**Task brief:** Tally the lines of the entries in which the string "CheckReadiness" occurs, and say only how many.

**Supplied entries:**
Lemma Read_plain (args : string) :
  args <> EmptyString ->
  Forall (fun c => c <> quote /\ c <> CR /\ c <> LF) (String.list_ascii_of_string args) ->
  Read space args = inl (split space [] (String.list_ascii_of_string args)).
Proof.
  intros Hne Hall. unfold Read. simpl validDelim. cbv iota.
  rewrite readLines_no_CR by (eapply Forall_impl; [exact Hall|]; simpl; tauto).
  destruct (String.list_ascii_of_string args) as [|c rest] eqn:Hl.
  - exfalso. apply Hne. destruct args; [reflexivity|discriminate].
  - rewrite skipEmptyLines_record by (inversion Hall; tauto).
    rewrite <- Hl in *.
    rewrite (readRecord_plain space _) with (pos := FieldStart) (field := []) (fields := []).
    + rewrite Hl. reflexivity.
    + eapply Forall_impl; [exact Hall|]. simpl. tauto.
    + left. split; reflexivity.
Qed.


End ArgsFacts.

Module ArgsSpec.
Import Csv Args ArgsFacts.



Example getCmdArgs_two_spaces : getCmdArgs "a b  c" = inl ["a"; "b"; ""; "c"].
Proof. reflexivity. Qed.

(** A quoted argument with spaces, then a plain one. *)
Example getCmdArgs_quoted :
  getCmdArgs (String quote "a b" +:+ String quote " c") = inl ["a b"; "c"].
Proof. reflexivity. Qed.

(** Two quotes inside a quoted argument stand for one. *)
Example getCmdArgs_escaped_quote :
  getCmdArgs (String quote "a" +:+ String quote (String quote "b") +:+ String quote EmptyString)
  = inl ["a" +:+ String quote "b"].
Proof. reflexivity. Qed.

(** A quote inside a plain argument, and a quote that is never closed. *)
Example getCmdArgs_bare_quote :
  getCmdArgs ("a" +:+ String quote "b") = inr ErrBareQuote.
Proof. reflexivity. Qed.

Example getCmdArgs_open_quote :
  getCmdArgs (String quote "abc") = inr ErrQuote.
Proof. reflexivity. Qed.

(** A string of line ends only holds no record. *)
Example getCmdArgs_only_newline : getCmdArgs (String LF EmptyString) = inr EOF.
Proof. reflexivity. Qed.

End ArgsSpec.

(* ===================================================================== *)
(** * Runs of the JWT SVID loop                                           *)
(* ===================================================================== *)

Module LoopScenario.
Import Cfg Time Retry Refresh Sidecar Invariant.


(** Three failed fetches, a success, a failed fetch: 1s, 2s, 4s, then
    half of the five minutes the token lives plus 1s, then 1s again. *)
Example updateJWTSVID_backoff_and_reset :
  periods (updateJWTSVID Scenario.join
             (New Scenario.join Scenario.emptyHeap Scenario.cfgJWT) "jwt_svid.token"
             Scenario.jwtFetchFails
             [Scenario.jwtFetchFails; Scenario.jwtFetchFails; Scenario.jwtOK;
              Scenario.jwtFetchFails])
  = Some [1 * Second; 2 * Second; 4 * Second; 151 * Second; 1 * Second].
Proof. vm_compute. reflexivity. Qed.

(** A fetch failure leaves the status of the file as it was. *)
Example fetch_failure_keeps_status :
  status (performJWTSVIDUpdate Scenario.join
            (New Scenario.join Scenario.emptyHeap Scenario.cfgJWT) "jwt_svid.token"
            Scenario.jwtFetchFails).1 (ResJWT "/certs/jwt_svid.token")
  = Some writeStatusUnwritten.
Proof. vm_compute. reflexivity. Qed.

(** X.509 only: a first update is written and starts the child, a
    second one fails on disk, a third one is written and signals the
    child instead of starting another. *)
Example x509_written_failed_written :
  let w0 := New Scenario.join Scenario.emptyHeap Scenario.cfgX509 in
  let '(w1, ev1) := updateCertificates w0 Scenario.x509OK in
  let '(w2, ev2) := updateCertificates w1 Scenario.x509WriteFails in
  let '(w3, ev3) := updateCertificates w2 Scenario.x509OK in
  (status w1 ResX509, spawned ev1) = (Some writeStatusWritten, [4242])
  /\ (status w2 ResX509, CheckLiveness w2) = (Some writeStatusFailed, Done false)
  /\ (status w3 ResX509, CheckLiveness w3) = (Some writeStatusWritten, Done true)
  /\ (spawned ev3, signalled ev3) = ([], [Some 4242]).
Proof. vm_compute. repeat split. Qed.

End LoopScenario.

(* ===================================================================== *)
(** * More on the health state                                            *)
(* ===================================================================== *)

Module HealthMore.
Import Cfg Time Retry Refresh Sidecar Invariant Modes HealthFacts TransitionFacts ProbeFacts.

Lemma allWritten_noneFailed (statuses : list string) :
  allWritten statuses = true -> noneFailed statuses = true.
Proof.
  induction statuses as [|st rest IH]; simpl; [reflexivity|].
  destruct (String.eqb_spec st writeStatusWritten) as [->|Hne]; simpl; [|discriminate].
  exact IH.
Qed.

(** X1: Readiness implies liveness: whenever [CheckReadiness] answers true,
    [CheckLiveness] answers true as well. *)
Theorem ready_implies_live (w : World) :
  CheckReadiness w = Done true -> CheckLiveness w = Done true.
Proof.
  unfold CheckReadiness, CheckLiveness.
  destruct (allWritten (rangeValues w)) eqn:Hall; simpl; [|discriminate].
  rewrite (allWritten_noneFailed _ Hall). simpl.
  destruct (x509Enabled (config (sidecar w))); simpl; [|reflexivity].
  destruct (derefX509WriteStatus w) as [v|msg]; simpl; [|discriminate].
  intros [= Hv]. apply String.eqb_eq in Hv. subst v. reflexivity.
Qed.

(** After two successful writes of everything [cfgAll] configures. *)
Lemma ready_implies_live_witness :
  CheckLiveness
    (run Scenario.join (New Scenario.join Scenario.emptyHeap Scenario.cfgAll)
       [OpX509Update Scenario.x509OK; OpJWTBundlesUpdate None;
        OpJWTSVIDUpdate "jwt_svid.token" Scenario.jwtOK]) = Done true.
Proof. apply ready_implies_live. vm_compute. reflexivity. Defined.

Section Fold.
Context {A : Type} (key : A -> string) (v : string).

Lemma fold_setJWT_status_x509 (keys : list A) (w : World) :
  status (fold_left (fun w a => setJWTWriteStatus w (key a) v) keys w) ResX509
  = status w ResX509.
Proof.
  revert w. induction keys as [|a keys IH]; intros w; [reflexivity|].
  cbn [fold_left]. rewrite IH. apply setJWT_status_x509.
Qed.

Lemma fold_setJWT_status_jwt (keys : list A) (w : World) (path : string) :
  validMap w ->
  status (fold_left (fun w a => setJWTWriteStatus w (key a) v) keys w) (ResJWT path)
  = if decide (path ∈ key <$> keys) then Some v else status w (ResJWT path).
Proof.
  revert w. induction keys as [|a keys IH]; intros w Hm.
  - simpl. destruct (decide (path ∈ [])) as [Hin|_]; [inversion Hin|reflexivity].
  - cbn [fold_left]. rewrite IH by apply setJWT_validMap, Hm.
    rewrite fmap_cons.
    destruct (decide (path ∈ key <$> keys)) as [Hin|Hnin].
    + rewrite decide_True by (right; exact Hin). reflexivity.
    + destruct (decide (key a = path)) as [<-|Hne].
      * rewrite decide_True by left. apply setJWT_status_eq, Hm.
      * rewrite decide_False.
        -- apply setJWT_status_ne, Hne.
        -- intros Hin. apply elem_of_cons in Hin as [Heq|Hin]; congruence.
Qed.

--

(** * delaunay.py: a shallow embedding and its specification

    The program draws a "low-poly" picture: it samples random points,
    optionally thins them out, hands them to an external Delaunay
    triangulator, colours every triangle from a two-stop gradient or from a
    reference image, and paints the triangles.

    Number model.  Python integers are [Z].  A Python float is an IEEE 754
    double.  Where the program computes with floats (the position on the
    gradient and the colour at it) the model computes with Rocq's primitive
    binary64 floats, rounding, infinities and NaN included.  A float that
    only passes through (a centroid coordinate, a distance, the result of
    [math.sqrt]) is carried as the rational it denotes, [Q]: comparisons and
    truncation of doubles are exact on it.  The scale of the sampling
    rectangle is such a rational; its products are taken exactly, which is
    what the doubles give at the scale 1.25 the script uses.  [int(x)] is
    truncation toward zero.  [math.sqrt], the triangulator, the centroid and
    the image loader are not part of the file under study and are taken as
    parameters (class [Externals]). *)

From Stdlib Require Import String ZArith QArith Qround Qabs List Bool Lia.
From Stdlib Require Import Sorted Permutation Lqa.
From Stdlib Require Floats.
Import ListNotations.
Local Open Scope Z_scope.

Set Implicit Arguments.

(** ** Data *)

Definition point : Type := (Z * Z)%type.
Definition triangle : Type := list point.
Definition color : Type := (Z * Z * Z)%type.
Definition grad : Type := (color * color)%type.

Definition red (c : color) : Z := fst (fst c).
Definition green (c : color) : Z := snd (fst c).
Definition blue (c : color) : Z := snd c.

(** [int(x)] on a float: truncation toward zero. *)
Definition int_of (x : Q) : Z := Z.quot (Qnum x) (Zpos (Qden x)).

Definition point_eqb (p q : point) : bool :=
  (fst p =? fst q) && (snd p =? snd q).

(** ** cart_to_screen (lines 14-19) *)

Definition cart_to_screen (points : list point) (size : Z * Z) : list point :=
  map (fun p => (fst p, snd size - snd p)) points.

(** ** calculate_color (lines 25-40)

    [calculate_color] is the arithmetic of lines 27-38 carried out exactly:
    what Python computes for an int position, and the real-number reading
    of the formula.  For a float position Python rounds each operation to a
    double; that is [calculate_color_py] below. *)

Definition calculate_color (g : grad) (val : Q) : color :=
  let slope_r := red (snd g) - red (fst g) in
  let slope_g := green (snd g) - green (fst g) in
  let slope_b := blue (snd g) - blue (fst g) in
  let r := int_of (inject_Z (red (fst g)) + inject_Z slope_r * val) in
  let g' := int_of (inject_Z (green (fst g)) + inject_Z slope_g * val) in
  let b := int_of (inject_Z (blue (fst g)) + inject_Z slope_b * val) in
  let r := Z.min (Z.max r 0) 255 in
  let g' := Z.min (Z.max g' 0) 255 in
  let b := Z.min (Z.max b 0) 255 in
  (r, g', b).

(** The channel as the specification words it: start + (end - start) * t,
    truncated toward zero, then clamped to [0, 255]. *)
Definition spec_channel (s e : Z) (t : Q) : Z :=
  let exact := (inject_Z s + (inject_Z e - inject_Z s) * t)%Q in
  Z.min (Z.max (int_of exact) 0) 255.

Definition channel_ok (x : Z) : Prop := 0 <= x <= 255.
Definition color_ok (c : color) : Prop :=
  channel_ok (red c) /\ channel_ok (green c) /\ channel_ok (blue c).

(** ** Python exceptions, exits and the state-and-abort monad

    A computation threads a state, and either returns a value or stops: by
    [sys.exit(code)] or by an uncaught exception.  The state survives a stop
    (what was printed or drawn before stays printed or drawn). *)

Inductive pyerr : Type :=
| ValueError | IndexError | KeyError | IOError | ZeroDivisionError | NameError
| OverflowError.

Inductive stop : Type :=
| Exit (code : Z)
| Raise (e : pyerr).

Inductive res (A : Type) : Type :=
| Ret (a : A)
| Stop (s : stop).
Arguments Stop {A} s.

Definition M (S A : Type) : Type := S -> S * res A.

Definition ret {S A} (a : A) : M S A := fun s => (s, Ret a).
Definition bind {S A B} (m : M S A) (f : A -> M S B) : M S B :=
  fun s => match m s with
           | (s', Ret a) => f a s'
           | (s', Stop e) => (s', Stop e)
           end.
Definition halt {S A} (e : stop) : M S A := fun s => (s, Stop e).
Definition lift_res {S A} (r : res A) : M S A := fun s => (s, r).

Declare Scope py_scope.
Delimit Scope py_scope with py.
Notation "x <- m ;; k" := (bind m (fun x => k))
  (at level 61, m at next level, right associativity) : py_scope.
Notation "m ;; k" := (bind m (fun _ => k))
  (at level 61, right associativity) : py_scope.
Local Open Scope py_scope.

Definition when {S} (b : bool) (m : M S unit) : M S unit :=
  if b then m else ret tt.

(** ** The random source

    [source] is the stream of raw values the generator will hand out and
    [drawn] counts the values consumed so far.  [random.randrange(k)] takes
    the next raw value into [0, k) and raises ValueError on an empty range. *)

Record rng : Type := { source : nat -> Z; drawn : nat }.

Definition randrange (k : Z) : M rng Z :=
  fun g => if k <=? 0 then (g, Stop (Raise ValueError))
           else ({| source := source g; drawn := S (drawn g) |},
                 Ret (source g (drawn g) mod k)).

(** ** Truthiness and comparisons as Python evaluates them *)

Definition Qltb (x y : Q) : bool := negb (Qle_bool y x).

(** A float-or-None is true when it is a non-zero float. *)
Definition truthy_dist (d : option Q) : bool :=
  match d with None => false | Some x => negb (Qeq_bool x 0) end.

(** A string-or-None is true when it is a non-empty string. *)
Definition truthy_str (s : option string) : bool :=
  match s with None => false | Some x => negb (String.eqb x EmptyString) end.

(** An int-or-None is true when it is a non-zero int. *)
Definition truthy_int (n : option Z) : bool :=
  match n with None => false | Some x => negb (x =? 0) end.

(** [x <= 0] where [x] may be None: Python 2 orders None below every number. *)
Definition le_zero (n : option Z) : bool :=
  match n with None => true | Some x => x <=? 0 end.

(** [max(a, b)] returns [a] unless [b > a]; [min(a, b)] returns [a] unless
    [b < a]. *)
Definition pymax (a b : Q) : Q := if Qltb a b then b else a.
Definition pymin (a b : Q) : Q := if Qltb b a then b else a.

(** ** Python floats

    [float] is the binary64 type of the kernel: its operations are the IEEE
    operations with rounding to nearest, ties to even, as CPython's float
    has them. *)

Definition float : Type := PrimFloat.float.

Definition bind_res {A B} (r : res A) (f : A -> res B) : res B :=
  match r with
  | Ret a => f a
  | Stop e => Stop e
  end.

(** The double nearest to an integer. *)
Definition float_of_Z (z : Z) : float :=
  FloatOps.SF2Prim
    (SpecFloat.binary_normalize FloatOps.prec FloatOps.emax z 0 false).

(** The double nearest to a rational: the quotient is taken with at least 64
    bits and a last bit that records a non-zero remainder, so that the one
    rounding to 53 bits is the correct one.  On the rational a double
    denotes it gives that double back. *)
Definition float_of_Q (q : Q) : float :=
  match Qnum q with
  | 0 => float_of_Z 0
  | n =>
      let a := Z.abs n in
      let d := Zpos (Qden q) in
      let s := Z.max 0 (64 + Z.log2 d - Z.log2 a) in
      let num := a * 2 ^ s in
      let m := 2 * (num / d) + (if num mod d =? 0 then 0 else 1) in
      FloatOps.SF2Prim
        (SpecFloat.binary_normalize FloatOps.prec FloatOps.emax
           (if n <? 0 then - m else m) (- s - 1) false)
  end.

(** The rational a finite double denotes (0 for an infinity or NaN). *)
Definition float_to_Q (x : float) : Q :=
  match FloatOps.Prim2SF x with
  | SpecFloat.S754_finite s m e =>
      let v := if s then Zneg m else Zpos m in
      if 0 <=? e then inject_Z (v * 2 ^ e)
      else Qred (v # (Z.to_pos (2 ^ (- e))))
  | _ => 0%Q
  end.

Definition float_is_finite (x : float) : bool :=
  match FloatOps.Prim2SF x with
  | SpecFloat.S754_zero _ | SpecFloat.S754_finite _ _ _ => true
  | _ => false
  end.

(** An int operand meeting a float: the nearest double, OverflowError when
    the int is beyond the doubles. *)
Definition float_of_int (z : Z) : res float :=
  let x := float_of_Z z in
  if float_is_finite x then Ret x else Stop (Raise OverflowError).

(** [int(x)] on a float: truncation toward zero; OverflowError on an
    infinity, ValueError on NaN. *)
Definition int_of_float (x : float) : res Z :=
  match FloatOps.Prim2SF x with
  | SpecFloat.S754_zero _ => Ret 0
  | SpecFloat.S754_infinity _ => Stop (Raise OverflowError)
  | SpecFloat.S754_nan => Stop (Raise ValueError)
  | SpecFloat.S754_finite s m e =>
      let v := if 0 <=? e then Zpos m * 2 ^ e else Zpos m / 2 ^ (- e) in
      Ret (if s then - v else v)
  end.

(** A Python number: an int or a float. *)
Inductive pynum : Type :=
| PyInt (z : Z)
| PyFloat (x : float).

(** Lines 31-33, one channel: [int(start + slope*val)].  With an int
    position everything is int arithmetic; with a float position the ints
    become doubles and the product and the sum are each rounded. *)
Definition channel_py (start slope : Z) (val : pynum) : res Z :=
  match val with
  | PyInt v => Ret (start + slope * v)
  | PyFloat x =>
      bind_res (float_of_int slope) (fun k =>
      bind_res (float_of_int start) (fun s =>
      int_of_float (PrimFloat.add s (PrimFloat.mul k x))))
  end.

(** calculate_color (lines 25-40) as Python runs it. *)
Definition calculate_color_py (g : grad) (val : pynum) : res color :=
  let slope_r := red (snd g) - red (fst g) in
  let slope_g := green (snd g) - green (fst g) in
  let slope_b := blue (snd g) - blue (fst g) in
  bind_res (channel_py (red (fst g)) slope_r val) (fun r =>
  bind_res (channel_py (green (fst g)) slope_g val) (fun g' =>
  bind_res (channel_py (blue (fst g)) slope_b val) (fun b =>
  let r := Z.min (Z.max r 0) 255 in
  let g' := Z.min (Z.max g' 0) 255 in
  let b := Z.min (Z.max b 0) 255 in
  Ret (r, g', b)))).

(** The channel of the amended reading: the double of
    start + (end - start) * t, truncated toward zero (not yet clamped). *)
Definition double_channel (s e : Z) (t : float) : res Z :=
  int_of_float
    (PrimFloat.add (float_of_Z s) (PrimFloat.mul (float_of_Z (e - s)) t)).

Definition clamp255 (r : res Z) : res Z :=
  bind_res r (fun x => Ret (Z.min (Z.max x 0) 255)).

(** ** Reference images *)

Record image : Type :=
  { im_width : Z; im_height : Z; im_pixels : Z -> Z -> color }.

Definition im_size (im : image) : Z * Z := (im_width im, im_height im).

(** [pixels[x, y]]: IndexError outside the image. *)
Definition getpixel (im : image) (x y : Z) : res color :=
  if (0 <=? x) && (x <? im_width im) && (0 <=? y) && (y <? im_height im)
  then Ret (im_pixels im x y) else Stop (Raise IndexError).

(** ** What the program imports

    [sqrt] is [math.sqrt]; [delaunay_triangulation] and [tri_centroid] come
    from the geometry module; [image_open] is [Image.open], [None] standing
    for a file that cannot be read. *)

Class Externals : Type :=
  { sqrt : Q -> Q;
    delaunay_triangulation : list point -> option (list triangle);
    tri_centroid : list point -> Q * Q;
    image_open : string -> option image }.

* * *

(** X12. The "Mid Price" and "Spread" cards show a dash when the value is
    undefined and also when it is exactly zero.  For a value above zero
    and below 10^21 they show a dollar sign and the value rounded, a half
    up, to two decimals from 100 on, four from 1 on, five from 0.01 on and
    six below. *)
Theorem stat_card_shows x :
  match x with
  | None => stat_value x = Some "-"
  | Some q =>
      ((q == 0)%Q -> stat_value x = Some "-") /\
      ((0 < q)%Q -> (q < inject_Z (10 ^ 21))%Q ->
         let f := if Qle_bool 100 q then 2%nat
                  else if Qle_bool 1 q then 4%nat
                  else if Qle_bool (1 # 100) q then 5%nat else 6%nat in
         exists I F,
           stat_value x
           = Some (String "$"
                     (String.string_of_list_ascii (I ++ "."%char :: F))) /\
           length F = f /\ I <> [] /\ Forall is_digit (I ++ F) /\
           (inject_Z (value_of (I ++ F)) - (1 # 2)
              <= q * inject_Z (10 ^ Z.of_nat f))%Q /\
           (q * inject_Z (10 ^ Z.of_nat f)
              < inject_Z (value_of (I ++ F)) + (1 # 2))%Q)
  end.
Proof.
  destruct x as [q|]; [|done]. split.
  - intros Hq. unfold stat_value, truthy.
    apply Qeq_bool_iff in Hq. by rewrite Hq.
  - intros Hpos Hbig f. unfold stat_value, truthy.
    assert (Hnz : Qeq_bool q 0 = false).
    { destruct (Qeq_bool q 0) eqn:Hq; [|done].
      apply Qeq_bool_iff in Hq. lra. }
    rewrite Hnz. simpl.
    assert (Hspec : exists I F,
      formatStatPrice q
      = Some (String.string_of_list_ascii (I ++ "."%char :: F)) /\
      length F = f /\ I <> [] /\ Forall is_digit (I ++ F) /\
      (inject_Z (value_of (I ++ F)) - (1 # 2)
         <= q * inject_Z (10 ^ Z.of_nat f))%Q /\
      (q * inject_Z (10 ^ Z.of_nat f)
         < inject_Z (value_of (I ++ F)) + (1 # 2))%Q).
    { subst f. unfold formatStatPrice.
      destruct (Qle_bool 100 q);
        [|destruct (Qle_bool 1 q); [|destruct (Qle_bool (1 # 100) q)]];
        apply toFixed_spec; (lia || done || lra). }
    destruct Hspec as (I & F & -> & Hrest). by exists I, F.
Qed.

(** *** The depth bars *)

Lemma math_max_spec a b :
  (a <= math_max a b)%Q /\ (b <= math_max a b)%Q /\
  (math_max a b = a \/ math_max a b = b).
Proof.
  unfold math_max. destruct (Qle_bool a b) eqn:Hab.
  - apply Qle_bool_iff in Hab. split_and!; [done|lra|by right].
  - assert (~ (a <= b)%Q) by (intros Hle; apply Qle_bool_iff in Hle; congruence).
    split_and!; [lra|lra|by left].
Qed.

**Exercise answer:** 3